Alors que le Salon de l’Agriculture approche et que la tension dans le monde agricole reste vive, le Sénat s’apprête à adopter, mardi, la loi d’orientation pour la souveraineté agricole et le renouvellement des générations en agriculture. Pourtant, selon un rapport publié lundi 17 février par Terre de Liens, la France aurait d’ores et déjà perdu sa capacité à nourrir sa population.
Une souveraineté alimentaire illusoire
Avec un potentiel nourricier théorique de 130 %, la France pourrait produire suffisamment pour couvrir ses besoins. Mais les chiffres cachent une réalité bien différente : si le pays exporte la production de 43 % de ses terres agricoles (12 millions d’hectares), il doit en parallèle importer l’équivalent de 10 millions d’hectares de denrées alimentaires, soit la surface de l’Islande.
Résultat, la surface réellement nourricière en France tombe à 2 100 m² par habitant, là où il en faudrait le double pour assurer l’autosuffisance alimentaire.
Cette dépendance aux importations se traduit par des incohérences flagrantes. Par exemple, malgré 250 000 hectares de blé dur cultivés chaque année, de quoi produire 15 kg de pâtes par habitant, la France exporte la majorité de cette production et importe les trois quarts des pâtes et semoules consommées sur son territoire.
Autre exemple : le secteur laitier. Tandis que Lactalis réduit sa collecte de lait en France (-9 %), laissant sur le carreau des centaines d’éleveurs, le groupe mise sur le lait en poudre néo-zélandais, facilité par un récent accord de libre-échange.
Une agriculture tournée vers l’export, au détriment des Français
Depuis 20 ans, les importations alimentaires françaises ont doublé. La France, tout en restant une puissance agricole, est devenue dépendante des importations pour nourrir sa population, tandis que son modèle productif repose sur des intrants importés et des exportations massives.
Dans son rapport, Terre de Liens dénonce 75 ans de déconnexion entre agriculture et alimentation.

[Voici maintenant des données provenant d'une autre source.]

(** C12: In every state that calls into the VFS layer can lead to, the reference count of a
    device's vnode is the number of references the layer and its callers hold, plus the
    table's own; each mounted file system is consistent with the references to its vnodes;
    no vnode is referenced whose file system or device is gone; no two entries of the table
    share a device or a file system. *)
Theorem vfs_reachable_invariant ds es s H : (forall f e, es !! f = Some e -> fs_ok e []) -> reachable ds es (s, H) ->
  (forall a dv, dev_vnodes s !! a = Some dv -> dv_refcount dv = 1 + dev_part a (own s ++ H)) /\
  (forall f e, fss s !! f = Some e -> fs_ok e (fs_part f (own s ++ H))) /\
  (forall f a b, (FsVnode f a, b) ∈ own s ++ H -> is_Some (fss s !! f)) /\
  (forall a b, (DevVnode a, b) ∈ own s ++ H -> is_Some (dev_vnodes s !! a)) /\
  (forall kd f, kd ∈ knowndevs s -> kd_fs kd = MOUNTED f -> is_Some (fss s !! f)) /\ table_ok (knowndevs s).
Proof.
  intros Hes Hr. pose proof (reachable_ok ds es (s, H) Hes Hr) as Hok. cbn in Hok. split_and!.
  - intros a dv Ha. by apply (vo_dev _ _ Hok).
  - apply (vo_fs _ _ Hok).
  - intros f a b Hin. exact (vo_ref _ _ Hok _ _ Hin).
  - intros a b Hin. destruct (vo_ref _ _ Hok _ _ Hin) as (_ & _ & dv & _ & Ha & _). eauto.
  - intros kd f Hkd Hf. destruct (vo_kd _ _ Hok kd Hkd) as (_ & _ & _ & _ & Hm). by apply Hm.
  - apply (vo_table _ _ Hok).
Qed.


(** ** The names of devices *)

(** No two entries of the table share a name. *)
Definition names_unique (s : vfs) : Prop := forall i j ki kj x, knowndevs s !! i = Some ki -> knowndevs s !! j = Some kj -> x ∈ kd_names s ki -> x ∈ kd_names s kj -> i = j.

Lemma elem_of_all_names s x : x ∈ all_names s <-> exists kd, kd ∈ knowndevs s /\ x ∈ kd_names s kd.
Proof. unfold all_names. rewrite list_elem_of_join. setoid_rewrite list_elem_of_fmap. split; [intros (l & Hx & kd & -> & Hkd)|intros (kd & Hkd & Hx)]; eauto. Qed.

(** What a name of the entry [kd] leads to: the root of the file system that is mounted
    there, by the device's name or by the volume's; an error, when nothing is mounted; or the
    device itself, by the name of a device that cannot be mounted or by the raw name. *)
Definition root_of (f : Z) : M vfs (Z * vnode) := '(r, a) ← on_fs f FSOP_GETROOT; mret (r, FsVnode f a).
Definition target (s : vfs) (kd : knowndev) (x : list Z) : M vfs (Z * vnode) :=
  match kd_fs kd with
  | MOUNTED f => if bool_decide (x = kd_name kd \/ vol_of s kd = Some x) then root_of f else device_ref kd
  | _ => if bool_decide (x = kd_name kd /\ kd_rawname kd <> None) then mret (ENXIO, NULL) else device_ref kd
  end.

Alors que les agriculteurs se battent pour des revenus dignes face à une concurrence mondiale écrasante, la précarité alimentaire touche de plus en plus de Français et les coûts sanitaires liés à l’alimentation explosent.
À l’heure où le gouvernement défend une nouvelle loi pour “préserver” la souveraineté alimentaire, Terre de Liens tire la sonnette d’alarme : il ne s’agit plus de la protéger, mais de la reconstruire. L’organisation appelle à une mise en cohérence urgente entre production agricole et besoins alimentaires, afin que la France redevienne réellement capable de nourrir sa population.